What you need to do
Lines from the material below that hold the string "VNum" are what is needed; copy each of them.

Dataset content

-*-

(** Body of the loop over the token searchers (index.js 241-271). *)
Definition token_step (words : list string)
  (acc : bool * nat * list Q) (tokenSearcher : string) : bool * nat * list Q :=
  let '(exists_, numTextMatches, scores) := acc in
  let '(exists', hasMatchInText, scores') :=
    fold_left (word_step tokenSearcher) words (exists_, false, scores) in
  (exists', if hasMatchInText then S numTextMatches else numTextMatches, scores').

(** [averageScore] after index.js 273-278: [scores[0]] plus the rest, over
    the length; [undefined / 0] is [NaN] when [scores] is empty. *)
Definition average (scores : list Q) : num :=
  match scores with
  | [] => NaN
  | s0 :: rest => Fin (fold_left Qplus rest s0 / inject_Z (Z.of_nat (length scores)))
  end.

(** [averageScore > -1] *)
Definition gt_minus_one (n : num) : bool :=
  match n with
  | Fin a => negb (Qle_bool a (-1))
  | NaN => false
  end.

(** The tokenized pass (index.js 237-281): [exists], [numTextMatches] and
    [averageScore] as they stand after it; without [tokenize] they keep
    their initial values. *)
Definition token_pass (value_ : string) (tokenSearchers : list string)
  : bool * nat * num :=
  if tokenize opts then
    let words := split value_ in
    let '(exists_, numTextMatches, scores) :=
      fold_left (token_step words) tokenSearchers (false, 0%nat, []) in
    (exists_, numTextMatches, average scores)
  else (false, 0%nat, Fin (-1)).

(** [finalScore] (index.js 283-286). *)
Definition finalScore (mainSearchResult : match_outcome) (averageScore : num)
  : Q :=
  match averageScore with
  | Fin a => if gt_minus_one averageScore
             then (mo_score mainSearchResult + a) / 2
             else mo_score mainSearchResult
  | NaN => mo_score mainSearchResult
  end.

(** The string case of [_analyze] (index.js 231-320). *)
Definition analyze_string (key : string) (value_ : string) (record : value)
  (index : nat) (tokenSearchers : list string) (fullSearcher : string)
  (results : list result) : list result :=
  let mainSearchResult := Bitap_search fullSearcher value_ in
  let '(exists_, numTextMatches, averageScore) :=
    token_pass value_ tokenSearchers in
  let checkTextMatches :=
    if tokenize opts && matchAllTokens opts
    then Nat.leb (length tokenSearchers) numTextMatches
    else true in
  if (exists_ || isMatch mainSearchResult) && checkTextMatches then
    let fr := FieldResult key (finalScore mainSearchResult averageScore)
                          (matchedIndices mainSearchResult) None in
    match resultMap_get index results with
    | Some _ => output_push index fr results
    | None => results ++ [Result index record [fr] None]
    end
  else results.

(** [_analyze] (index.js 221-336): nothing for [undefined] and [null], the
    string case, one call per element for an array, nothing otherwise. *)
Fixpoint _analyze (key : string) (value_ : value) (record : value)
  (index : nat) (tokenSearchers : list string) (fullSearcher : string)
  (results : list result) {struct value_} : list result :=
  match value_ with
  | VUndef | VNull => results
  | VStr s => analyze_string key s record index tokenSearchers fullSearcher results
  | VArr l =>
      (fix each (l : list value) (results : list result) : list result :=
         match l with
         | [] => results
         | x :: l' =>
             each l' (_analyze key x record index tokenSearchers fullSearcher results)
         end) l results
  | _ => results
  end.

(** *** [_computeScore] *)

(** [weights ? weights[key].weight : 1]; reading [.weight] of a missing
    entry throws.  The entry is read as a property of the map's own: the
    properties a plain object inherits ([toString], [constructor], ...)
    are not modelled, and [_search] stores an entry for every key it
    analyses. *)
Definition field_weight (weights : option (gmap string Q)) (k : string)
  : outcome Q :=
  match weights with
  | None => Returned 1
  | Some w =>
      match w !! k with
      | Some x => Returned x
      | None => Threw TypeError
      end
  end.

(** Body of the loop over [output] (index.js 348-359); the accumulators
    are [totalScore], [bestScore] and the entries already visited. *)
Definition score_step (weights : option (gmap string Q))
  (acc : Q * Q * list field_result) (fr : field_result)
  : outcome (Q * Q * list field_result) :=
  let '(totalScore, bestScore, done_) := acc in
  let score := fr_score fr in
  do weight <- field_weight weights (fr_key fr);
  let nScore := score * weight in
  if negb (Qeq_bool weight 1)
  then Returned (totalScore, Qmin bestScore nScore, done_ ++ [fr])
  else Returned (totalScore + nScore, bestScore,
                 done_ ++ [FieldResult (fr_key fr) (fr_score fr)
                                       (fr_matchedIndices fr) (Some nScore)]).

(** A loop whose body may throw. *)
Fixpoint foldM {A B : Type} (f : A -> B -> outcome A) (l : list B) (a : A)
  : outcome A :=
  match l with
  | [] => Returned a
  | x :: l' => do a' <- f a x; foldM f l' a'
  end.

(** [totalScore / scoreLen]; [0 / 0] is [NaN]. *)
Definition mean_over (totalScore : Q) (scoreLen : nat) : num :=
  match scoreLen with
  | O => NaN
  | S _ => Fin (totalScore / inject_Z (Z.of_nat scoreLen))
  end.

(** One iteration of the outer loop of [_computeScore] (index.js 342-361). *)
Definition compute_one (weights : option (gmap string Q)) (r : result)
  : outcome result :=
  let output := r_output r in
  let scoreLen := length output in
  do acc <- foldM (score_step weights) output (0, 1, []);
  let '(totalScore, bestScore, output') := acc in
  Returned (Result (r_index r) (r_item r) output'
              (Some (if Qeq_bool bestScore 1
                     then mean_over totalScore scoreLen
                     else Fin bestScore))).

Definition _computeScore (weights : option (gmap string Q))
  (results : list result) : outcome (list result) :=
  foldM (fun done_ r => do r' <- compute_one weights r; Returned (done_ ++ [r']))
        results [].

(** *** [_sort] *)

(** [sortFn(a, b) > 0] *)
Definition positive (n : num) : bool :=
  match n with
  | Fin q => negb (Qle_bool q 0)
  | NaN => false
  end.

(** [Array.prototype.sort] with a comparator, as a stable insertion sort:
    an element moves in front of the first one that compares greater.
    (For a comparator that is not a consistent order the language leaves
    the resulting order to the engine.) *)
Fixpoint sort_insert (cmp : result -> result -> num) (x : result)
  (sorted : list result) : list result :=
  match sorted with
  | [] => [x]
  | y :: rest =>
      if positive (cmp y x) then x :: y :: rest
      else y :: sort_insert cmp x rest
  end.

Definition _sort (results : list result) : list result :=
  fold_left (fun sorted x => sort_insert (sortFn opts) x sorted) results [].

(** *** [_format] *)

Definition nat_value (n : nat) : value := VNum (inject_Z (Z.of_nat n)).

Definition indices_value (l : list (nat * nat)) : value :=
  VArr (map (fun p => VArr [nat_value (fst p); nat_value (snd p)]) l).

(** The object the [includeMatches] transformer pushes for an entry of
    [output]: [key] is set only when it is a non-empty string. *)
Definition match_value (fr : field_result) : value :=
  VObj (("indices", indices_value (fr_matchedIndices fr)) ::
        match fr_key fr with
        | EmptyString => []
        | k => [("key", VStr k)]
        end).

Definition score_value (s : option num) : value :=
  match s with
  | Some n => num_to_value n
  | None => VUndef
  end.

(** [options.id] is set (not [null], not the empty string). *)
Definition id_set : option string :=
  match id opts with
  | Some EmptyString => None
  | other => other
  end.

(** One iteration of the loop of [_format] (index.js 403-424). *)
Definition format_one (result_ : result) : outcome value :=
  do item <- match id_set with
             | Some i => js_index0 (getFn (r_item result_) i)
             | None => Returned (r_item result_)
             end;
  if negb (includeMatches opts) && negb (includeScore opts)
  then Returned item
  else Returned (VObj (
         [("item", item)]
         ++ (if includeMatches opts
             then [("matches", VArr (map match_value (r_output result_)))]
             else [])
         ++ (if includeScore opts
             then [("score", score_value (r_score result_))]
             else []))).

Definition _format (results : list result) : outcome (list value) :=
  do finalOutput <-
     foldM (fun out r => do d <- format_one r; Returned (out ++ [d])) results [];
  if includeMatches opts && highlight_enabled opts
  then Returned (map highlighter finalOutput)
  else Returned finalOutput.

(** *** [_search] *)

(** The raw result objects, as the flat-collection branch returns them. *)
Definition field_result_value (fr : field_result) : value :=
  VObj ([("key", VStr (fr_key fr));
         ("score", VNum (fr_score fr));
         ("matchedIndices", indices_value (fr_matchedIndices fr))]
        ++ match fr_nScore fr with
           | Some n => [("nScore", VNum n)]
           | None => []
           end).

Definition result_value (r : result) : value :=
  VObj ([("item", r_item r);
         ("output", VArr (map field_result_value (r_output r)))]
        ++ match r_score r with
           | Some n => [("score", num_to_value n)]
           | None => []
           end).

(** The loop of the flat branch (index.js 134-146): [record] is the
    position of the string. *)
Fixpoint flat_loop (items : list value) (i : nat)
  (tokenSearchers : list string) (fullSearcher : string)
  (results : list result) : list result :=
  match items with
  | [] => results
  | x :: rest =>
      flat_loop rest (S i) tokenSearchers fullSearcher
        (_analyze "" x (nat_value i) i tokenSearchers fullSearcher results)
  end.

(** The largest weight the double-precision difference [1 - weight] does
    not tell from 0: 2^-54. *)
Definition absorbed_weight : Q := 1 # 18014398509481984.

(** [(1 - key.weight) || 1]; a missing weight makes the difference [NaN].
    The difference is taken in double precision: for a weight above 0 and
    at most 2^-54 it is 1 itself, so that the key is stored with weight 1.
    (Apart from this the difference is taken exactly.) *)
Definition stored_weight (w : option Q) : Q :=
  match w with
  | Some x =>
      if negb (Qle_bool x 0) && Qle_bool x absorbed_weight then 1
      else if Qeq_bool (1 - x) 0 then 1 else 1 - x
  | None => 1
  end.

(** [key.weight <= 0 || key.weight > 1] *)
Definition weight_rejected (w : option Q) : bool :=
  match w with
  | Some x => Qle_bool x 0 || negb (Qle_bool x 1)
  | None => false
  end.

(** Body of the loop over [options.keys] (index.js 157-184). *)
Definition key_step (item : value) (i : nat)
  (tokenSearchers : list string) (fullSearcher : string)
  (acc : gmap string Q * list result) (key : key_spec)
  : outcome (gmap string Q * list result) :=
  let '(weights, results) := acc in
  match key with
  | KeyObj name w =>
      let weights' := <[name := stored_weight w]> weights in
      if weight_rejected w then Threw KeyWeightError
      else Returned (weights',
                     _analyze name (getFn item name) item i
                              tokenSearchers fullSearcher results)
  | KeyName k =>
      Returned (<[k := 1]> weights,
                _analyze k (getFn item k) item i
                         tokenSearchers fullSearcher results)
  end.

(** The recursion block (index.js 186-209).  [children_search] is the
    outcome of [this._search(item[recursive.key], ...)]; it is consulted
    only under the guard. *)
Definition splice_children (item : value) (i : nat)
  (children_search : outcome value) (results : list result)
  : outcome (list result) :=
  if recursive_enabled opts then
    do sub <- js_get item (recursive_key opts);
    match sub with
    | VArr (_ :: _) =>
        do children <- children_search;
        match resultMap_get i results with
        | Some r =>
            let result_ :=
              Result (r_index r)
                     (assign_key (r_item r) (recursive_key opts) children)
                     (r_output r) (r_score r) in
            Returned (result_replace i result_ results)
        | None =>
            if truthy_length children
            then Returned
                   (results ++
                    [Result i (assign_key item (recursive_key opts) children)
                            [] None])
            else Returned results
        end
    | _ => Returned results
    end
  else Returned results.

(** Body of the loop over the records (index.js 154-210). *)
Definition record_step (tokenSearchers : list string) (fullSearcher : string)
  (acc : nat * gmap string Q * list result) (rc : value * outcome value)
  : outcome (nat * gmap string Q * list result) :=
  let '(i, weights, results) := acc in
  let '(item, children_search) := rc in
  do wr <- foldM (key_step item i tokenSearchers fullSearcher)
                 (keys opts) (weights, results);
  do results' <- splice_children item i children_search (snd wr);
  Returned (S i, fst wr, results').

-*-

Completed exercise
Definition nat_value (n : nat) : value := VNum (inject_Z (Z.of_nat n)).
         ("score", VNum (fr_score fr));
           | Some n => [("nScore", VNum n)]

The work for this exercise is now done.